Source data section start

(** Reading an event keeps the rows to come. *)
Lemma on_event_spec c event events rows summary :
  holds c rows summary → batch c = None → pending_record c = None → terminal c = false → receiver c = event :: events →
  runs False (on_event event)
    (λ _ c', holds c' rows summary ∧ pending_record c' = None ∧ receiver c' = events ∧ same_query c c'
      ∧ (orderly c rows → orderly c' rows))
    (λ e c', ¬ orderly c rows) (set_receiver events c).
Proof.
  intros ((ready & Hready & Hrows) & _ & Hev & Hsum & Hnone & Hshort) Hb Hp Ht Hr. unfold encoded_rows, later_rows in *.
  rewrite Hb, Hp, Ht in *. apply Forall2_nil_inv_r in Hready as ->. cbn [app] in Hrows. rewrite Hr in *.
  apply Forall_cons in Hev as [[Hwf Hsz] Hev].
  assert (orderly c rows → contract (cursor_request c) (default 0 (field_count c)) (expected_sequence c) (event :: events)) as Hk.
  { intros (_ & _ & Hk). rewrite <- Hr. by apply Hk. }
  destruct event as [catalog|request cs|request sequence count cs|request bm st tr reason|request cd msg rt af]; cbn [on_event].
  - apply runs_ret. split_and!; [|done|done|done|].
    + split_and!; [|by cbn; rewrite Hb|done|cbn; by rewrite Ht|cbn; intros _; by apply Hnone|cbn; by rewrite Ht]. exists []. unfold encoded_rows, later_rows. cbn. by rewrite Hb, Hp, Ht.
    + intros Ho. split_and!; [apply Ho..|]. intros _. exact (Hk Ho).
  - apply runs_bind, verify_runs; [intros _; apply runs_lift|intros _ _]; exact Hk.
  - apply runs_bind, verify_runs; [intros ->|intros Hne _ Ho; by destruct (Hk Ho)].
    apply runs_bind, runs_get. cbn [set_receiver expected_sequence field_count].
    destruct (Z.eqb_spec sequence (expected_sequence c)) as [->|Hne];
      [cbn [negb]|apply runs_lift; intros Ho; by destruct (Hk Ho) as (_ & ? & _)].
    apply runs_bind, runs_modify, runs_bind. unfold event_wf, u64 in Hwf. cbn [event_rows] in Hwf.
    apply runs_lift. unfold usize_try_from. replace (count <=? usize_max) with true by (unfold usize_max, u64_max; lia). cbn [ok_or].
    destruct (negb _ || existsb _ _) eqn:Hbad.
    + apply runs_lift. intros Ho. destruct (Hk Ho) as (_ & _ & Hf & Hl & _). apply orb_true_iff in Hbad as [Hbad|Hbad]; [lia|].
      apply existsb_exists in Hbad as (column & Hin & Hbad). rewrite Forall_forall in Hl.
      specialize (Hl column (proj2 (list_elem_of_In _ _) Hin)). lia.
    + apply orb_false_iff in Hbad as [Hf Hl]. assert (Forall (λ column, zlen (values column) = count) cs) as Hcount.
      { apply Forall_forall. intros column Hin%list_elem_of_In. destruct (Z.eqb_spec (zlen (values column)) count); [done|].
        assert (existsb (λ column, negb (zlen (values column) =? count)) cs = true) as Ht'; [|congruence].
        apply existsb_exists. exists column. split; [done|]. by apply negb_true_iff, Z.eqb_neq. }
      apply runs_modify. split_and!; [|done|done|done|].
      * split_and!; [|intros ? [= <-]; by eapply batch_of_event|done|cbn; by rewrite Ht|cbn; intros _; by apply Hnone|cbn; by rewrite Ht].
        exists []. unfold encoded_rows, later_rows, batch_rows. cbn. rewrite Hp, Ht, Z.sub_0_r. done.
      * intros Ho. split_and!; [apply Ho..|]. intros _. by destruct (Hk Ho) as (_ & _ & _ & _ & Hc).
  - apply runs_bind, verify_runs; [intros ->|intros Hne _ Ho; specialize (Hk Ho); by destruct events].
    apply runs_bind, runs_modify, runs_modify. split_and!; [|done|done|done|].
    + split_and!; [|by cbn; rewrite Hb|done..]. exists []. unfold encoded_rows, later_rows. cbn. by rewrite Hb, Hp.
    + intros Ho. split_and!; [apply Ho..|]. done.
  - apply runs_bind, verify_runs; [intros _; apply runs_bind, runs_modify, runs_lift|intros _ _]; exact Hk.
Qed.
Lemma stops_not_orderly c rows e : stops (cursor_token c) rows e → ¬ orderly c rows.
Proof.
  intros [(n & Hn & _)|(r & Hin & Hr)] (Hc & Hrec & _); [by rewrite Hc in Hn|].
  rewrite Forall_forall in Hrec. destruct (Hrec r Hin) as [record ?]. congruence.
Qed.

Source data section end
Source data section start

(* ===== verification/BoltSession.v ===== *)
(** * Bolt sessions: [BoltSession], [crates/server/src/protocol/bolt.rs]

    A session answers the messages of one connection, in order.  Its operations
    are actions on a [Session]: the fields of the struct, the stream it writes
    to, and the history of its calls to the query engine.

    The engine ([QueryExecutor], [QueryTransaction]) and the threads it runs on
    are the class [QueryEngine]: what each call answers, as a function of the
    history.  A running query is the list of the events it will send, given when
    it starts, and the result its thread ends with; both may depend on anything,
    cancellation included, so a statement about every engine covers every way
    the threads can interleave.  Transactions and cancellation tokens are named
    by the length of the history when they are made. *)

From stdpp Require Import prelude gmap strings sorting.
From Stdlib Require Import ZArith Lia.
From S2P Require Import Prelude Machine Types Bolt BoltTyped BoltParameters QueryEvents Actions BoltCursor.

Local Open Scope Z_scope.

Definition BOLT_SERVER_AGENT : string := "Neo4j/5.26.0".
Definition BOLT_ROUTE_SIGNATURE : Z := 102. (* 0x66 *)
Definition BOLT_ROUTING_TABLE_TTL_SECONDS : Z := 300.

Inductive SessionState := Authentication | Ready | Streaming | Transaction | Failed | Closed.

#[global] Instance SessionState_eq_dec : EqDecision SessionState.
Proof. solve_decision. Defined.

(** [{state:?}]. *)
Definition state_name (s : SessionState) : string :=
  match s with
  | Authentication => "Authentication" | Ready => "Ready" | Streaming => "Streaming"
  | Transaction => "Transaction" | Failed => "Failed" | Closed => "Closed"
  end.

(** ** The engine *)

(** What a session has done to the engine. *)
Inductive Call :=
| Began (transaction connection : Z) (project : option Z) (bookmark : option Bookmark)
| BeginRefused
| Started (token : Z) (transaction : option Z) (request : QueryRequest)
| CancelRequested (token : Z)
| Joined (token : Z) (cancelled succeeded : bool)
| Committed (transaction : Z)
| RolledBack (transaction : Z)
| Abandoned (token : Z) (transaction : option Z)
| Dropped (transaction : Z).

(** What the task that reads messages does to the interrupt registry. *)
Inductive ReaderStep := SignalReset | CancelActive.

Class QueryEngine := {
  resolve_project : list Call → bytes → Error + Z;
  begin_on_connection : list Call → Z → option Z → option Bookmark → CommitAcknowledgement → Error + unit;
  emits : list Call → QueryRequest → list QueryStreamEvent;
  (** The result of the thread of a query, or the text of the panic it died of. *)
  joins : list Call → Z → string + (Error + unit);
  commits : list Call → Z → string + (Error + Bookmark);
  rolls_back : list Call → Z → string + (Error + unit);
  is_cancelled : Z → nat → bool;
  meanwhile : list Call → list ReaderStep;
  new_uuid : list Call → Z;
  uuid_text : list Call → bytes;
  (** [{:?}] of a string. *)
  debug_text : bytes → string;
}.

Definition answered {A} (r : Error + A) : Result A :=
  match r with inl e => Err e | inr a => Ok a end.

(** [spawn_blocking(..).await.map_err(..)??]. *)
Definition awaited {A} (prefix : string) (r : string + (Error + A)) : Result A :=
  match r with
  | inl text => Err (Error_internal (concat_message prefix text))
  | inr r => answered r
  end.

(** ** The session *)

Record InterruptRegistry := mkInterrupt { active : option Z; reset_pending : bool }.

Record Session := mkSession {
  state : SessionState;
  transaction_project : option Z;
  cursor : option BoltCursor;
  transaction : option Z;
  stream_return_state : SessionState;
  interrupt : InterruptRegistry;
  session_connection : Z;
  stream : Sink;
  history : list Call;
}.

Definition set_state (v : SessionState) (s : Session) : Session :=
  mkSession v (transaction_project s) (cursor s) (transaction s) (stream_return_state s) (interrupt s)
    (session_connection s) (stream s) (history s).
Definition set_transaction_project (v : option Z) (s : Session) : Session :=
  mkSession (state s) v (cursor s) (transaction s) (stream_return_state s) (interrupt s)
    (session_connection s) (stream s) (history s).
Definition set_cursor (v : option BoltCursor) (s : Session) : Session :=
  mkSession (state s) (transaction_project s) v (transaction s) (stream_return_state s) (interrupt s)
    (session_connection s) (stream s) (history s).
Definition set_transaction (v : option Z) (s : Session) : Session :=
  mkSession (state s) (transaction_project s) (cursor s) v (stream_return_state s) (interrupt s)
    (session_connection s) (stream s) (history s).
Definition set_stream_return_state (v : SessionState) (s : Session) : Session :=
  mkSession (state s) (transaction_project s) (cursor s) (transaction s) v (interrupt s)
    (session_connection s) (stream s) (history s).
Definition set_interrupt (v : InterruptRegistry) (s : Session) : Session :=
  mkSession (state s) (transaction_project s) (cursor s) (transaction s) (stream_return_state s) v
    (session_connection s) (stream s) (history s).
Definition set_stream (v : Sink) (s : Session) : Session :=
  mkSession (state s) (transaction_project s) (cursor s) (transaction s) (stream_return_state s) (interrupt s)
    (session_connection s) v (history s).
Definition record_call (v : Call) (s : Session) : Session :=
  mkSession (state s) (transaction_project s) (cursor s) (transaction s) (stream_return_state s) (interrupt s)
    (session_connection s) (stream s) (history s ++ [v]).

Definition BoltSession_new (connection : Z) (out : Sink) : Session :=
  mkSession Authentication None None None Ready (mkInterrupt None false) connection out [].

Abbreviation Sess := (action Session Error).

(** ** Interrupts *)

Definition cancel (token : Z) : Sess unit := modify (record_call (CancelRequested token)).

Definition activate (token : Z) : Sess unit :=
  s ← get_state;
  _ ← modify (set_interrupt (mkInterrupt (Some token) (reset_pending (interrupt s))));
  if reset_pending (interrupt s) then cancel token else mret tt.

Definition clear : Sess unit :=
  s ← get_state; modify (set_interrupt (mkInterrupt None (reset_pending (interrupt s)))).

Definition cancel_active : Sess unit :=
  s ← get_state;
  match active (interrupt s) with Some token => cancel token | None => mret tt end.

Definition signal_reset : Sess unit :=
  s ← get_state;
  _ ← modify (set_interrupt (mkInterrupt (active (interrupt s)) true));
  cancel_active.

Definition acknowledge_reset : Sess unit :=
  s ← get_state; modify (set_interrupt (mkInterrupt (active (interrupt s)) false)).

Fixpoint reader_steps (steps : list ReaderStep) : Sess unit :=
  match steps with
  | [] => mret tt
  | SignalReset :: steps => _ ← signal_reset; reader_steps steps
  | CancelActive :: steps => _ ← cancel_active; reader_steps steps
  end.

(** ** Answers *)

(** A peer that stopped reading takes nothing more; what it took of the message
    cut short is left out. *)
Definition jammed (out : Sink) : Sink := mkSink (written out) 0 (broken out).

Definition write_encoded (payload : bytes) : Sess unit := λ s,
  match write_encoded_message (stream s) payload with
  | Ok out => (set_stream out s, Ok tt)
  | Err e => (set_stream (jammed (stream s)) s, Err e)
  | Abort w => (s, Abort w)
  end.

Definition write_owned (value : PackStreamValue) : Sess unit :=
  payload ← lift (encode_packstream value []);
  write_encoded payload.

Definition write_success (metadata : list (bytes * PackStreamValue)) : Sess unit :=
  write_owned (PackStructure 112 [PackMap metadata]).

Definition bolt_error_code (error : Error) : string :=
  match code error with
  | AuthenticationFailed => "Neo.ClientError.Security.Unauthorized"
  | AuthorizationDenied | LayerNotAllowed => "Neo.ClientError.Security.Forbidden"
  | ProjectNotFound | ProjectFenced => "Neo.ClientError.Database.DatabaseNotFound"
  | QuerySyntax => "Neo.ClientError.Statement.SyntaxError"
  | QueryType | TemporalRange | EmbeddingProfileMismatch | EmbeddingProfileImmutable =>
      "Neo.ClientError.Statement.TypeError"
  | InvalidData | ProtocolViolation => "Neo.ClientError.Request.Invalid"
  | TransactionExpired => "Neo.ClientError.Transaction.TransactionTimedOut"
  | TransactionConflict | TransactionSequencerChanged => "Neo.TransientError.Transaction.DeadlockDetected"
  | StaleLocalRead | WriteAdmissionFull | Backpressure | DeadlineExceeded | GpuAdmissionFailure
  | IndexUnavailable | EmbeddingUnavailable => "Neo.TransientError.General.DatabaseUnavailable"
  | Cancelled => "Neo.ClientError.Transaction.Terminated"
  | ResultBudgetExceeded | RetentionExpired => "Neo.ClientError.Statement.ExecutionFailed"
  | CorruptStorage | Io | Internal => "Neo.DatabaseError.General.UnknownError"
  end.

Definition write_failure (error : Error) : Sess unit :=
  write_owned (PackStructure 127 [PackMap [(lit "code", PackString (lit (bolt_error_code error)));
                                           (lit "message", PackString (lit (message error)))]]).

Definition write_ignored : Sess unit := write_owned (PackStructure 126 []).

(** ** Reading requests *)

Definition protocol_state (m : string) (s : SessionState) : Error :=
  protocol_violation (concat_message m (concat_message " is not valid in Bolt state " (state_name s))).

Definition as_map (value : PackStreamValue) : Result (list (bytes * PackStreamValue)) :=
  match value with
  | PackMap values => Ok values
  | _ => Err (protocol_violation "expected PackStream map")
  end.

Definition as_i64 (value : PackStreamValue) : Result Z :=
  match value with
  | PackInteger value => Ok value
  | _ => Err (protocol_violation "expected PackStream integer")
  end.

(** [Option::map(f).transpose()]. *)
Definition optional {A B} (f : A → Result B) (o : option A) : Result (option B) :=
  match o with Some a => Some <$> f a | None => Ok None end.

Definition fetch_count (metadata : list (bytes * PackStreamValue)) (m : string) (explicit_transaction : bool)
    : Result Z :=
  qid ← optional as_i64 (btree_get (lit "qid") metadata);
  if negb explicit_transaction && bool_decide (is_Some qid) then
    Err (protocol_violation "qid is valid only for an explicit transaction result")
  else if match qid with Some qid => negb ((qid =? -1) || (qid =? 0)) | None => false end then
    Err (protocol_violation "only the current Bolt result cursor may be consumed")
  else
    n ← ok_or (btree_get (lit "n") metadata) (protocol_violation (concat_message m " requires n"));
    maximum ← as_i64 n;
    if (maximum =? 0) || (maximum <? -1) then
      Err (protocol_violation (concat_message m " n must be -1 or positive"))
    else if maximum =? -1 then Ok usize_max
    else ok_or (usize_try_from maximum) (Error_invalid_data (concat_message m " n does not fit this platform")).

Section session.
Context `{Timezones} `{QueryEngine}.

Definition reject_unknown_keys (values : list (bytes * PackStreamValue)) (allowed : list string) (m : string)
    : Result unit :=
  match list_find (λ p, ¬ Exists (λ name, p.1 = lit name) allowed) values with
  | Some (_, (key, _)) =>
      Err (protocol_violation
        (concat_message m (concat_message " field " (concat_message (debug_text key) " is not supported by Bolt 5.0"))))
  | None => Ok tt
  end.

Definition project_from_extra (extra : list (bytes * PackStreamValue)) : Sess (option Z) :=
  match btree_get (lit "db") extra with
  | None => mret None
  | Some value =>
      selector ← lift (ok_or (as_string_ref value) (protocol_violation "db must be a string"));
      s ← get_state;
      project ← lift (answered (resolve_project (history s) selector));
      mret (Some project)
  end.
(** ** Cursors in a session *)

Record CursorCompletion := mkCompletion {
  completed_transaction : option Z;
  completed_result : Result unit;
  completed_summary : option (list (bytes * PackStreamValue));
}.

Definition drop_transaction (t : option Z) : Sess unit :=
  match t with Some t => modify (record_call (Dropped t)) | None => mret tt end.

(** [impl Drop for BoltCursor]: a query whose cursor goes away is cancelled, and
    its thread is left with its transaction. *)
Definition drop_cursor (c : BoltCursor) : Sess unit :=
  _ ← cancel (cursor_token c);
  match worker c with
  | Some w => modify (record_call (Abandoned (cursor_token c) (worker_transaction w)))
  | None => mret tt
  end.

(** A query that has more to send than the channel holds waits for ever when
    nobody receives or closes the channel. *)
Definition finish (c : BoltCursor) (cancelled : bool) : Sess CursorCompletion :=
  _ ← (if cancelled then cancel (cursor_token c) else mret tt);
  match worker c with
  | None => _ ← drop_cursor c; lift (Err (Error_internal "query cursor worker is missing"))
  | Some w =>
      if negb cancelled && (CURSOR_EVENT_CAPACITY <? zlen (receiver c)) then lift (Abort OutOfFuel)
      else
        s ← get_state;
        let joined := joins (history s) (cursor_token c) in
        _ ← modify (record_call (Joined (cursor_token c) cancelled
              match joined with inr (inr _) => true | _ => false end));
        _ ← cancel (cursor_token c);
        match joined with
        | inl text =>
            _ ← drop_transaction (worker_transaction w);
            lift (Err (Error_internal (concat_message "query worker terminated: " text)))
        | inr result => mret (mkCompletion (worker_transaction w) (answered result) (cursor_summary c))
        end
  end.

Source data section end
Source data section start

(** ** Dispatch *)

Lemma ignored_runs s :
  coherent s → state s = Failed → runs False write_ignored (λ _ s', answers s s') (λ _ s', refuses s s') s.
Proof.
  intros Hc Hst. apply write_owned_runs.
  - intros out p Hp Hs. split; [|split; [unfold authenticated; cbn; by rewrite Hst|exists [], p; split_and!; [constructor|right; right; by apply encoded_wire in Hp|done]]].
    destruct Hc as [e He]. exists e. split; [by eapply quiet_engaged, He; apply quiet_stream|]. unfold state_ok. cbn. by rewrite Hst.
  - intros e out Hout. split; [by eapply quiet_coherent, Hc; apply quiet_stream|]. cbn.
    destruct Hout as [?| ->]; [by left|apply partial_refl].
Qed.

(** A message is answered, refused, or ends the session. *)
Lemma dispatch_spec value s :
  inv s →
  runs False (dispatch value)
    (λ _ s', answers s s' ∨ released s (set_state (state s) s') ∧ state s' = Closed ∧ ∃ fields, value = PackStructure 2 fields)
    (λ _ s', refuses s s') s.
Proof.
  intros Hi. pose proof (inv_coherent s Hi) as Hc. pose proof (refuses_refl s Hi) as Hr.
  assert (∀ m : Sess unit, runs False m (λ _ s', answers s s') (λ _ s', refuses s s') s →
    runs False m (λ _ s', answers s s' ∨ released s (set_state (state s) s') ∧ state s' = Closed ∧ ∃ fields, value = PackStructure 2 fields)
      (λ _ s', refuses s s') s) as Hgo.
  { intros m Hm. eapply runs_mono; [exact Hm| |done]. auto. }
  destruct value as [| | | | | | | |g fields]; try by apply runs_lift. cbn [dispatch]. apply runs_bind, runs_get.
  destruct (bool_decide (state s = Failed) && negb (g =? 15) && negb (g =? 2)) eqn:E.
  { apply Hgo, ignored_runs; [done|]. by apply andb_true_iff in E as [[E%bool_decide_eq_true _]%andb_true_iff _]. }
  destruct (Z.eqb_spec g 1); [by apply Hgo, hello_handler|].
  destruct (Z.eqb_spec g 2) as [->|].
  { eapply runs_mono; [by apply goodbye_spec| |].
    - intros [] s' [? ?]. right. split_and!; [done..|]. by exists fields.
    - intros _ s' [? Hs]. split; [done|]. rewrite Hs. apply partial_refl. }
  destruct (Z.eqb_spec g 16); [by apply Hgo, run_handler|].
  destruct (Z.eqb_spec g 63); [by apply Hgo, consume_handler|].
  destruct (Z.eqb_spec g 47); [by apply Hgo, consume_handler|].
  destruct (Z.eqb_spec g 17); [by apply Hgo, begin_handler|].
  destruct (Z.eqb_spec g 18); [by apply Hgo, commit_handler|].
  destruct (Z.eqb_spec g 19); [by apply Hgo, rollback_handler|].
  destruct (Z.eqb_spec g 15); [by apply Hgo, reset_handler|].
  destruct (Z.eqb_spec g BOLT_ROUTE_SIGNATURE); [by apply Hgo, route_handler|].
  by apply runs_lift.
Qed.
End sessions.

Source data section end

Task item. Only the lines above starting at the line that holds "apply runs_bind, runs_get. cbn" and ending at the line that holds "[cbn [negb]|apply runs_lift;" are to be repeated, exactly and in full.

The answer.
    apply runs_bind, runs_get. cbn [set_receiver expected_sequence field_count].
    destruct (Z.eqb_spec sequence (expected_sequence c)) as [->|Hne];
      [cbn [negb]|apply runs_lift; intros Ho; by destruct (Hk Ho) as (_ & ? & _)].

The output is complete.